In a commendable stride towards environmental stewardship and public health, the Westfalen Group, renowned for its widespread influence in technical gases, energy solutions, and healthcare, has pledged its support for the SCB-financed clean drinking water initiative in Nepal.  Westfalen’s commitment stems from the company’s innovative internal competition, ‘Headventure,’ which encourages employees to propose groundbreaking ideas for sustainable development. The initiative goes beyond immediate health benefits, safeguarding local forests as carbon stores, and contributing to the larger fight against climate change through the creation of marketable climate protection certificates.

As a company, we are ambitious in doing our part to solve the climate crisis and have already taken steps to avoid and reduce emissions. But despite many measures, they cannot yet be completely avoided,” states Christin Wessels, Sustainability Manager at the Westfalen Group.

As part of the Headventure team, Christin investigates ways to compensate for CO2 emissions. The concept was to increase the influence and transparency of climate protection projects invested in by the Westfalen Group. SCB Group was selected due to the many years of expertise in the development and implementation of climate protection projects. “It is a competent partner that knows the local social and political situation,” says Christin.

Through the project, around 400 institutions in Nepal are supplied with water purification units, resulting in treated drinking water for local households and communities. The focus is particularly on equipping schools with sanitary facilities. Local project implementing partners also educate children about hygiene. The water treatment system is monitored and maintained by locally trained residents.

Kevin McGeeney, CEO of SCB Group, reflects, “We are pleased that the Westfalen Group is supporting this project, which not only contributes to environmental protection, but also improves health and prosperity through the provision of clean drinking water. The project leasds to a reduction in the incidence of waterborne diseases and improves equity and properity.” Baseline studies show that women would spend up to one day a week collecting firewood in order to cook on a slow-burning and smokey traditional fire.
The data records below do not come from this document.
(* ===== verification/Seed.v ===== *)
(** internal/order/seed.go: the fixture orders of the in-memory deployment. *)

From S2P Require Import Prelude GoErr GoStr Money Order Cursor Store Paging OrderMem.

Definition SeedTenant : string := "dev-tenant".

(** [time.Minute] in nanoseconds. *)
Definition Minute : Z := 60 * 1000000000.

Record seed := mkSeed {
  seed_id : string; seed_customer : string; seed_status : Status; seed_items : list Item }.

Section Seed.
Context `{Unicode, CursorEnv}.

(** [price]: panics when [NewMoney] fails; the panic is an [Err] here. *)
Definition price (units nanos : Z) : result Money :=
  mapErr (fun err => EFmt [PStr "panic: order.Seed: "; PVal err]) (NewMoney "USD" units nanos).

Definition seeds : result (list seed) :=
  blue ← price 19 990000000; small ← price 4 500000000;
  red ← price 24 0; doodad ← price 0 990000000;
  Ok [mkSeed "01930000-0000-7000-8000-000000000001" "customer-alice" StatusPending
        [mkItem "WIDGET-BLUE" 2 blue; mkItem "GIZMO-SMALL" 1 small];
      mkSeed "01930000-0000-7000-8000-000000000002" "customer-bob" StatusConfirmed
        [mkItem "WIDGET-RED" 1 red];
      mkSeed "01930000-0000-7000-8000-000000000003" "customer-alice" StatusCancelled
        [mkItem "DOODAD" 10 doodad]].

Context {S : Type} `{!StoreOps S}.

Definition failStm {A} (prefix : text) (m : stm S A) : stm S A := fun s =>
  let '(r, s') := m s in (mapErr (wrapf prefix) r, s').

(** The loop over the seeds, at index [i]. *)
Fixpoint seedLoop (at_ : Z) (i : Z) (l : list seed) : stm S unit :=
  match l with
  | [] => mret tt
  | s :: r =>
      total ← lift (mapErr (wrapf [PStr "seed "; PStr (seed_id s)]) (ComputeTotal (seed_items s)));
      let createdAt := at_ + i * Minute in
      let o := mkOrder (seed_id s) SeedTenant (seed_customer s) (seed_status s)
                 (seed_items s) total createdAt createdAt in
      _ ← lift (mapErr (wrapf [PStr "seed "; PStr (seed_id s); PStr " is invalid"])
                  (OrderValidate o));
      _ ← failStm [PStr "seed "; PStr (seed_id s)] (store_Create o);
      seedLoop at_ (i + 1) r
  end.

Definition Seed (at_ : Z) : stm S unit :=
  l ← lift seeds; seedLoop at_ 0 l.

End Seed.

(** The in-memory store a fresh process starts with. *)
Definition seeded `{Unicode, CursorEnv} (at_ : Z) : result unit * Store := Seed at_ New.

(** The seeded store and the abstract store seeded the same way, at a concrete time. *)
Definition seed_time : Z := 1735689600 * 1000000000.
Definition seeded_mem : Store := (@seeded ascii_tables bits_env seed_time).2.
Definition seeded_abs : sstate :=
  (@Seed ascii_tables sstate (@spec_ops bits_env) seed_time (mkS ∅ [])).2.

Section SeedFacts.
Context `{Unicode, CursorEnv}.

Lemma sim_failStm {S1 S2 A} (R : S1 -> S2 -> Prop) ps (m : stm S1 A) (m' : stm S2 A) s a :
  sim R (m s) (m' a) -> sim R (failStm ps m s) (failStm ps m' a).
Proof.
  unfold sim, failStm. destruct (m s) as [[x|e] s'], (m' a) as [[y|e'] a']; cbn; try done.
  intros [He HR]. split; [|done]. intros t. cbn.
  assert (forall l l', (forall t, errIs t (EFmt l) = errIs t (EFmt l')) ->
            errIs t (EFmt (ps ++ l)) = errIs t (EFmt (ps ++ l'))) as Happ.
  { intros l l' Hl. induction ps as [|[] ps IH]; [exact (Hl t)|exact IH..| |exact IH].
    cbn. f_equal. exact IH. }
  apply (Happ [PStr ": "; PErr e] [PStr ": "; PErr e']). intros t'. cbn. by rewrite He.
Qed.

Lemma seedLoop_sim {S} `{!StoreOps S} D R `{!StoreSim S D R} at_ i l s a :
  (forall o, TenantID o = SeedTenant -> can_create D o) -> R s a -> sim R (seedLoop at_ i l s) (seedLoop at_ i l a).
Proof.
  intros HD. revert i s a. induction l as [|x l IH]; intros i s a HR; [by split|]. cbn [seedLoop].
  apply sim_bind; [by apply sim_lift|]. intros total s1 a1 _ HR1.
  apply sim_bind; [by apply sim_lift|]. intros [] s2 a2 _ HR2.
  apply sim_bind; [|intros [] s3 a3 _ HR3; by apply IH].
  apply sim_failStm. apply (sim_Create (S:=S)); [|done]. by apply HD.
Qed.

(** A fresh in-memory deployment comes up: whatever the clock says, [Seed] on the
    empty store neither panics nor fails, and leaves three orders. *)
Theorem Seed_succeeds at_ :
  (seeded at_).1 = Ok tt /\ size (orders (data (seeded at_).2)) = 3%nat.
Proof. by vm_compute. Qed.

End SeedFacts.

(** The seeded store represents the abstract store seeded the same way. *)
Lemma seeded_rep : rep (data seeded_mem) seeded_abs.
Proof.
  assert (store_rep New (mkS ∅ [])) as Hr
    by (split; cbn; intros *; rewrite ?lookup_empty; done).
  apply (@sim_lift _ _ _ store_rep (@seeds ascii_tables)) in Hr as Hs.
  destruct (sim_bind store_rep (lift (@seeds ascii_tables)) (lift (@seeds ascii_tables))
              (@seedLoop ascii_tables _ (@store_ops bits_env) seed_time 0)
              (@seedLoop ascii_tables _ (@spec_ops bits_env) seed_time 0)
              New (mkS ∅ []) Hs) as [_ Hrep]; [|exact Hrep].
  intros l s a _ HR.
  exact (@seedLoop_sim ascii_tables bits_env Store (@store_ops bits_env) mem_domain store_rep
           (@store_sim bits_env) seed_time 0 l s a
           (fun o Ho => eq_ind_r nul_free (I : nul_free SeedTenant) Ho) HR).
Qed.

Lemma seeded_tokenizable : @tokenizable bits_env seeded_abs.
Proof.
  intros k o Hk.
  assert (map_Forall (fun _ o => @uuid_Validate bits_env (ID o) = true /\
            0 <= CreatedAt o <= 253402300799 * 1000000000) (s_orders seeded_abs)) as Hall
    by (apply (bool_decide_unpack _); vm_compute; exact I).
  destruct (Hall k o Hk) as [Hu Ht]. split; [done|]. unfold time_ok. lia.
Qed.

(** The theorems on paging, on the seeded store with pages of two rows. *)
Definition two_per_page : ListFilter := mkFilter StatusUnspecified "" 2 "".

Lemma paging_complete_witness :
  exists pages,
    scan (@fetch_mem bits_env) SeedTenant two_per_page "" (replicate 4 (data seeded_mem)) =
      Ok (pages, "") /\
    concat pages = listing SeedTenant two_per_page seeded_abs.
Proof.
  apply (@paging_complete bits_env bits_laws SeedTenant two_per_page (data seeded_mem)
           seeded_abs 4%nat).
  - discriminate.
  - exact seeded_rep.
  - exact seeded_tokenizable.
  - vm_compute. lia.
Defined.

Lemma paging_stable_witness :
  exists pages tok,
    scan (@fetch_mem bits_env) SeedTenant two_per_page ""
      (replicate 2 (data seeded_mem)) = Ok (pages, tok) /\
    StronglySorted ord_lt (concat pages) /\
    (forall o, o ∈ concat pages ->
       Exists (fun a => o ∈ listing SeedTenant two_per_page a) (replicate 2 seeded_abs)) /\
    (tok = "" -> forall k, Forall (has_key SeedTenant two_per_page k) (replicate 2 seeded_abs) ->
       k ∈ order_key <$> concat pages).
Proof.
  apply (@paging_stable bits_env bits_laws SeedTenant two_per_page).
  - discriminate.
  - discriminate.
  - apply Forall2_replicate. exact seeded_rep.
  - apply Forall_replicate. exact seeded_tokenizable.
Defined.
The profound implications of the project are evident in the testimonies shared by those on the ground. “When our colleagues at SCB visited the safe drinking water project in Nepal recently, they witnessed firsthand the transformative impact this project has had on schoolchildren, households, institutions, and communities,” shares Juliette Vidal, Senior Trader at SCB Carbon Desk. “Improved access to clean drinking water translates into less time spent being sick, which directly correlates to more time spent in school, reduced absenteeism from work, and financial savings from medical expenses”, she says.

Living conditions and health are significantly improved in several respects. Boiling water is no longer necessary, the need for firewood is reduced and the forest is protected as a carbon store: All of this saves carbon dioxide. In the form of credits, these reductions can be marketed as certificates on the voluntary emissions market. The project meets strict verification criteria, and is certified by the Gold Standard as supporting Sustainable Development Goals in addition to combating climate change.

With the climate protection certificates, we can also effectively support our stakeholders on the path to sustainable progress,” explains Executive Board member Dr. Meike Schäffler, emphasizing, “We don’t see sustainability as a one-off action, but as a holistic and ongoing process, a constant learning and development.”

About Westfalen

The Westfalen Group is active in the fields of technical gases, refrigeration and heating, service stations and mobility, and respiratory home therapy. Founded in Münster in 1923, the family-owned company is now represented by numerous subsidiaries and affiliates at over 20 production sites in Germany, the Netherlands, Belgium, France, Switzerland and Austria.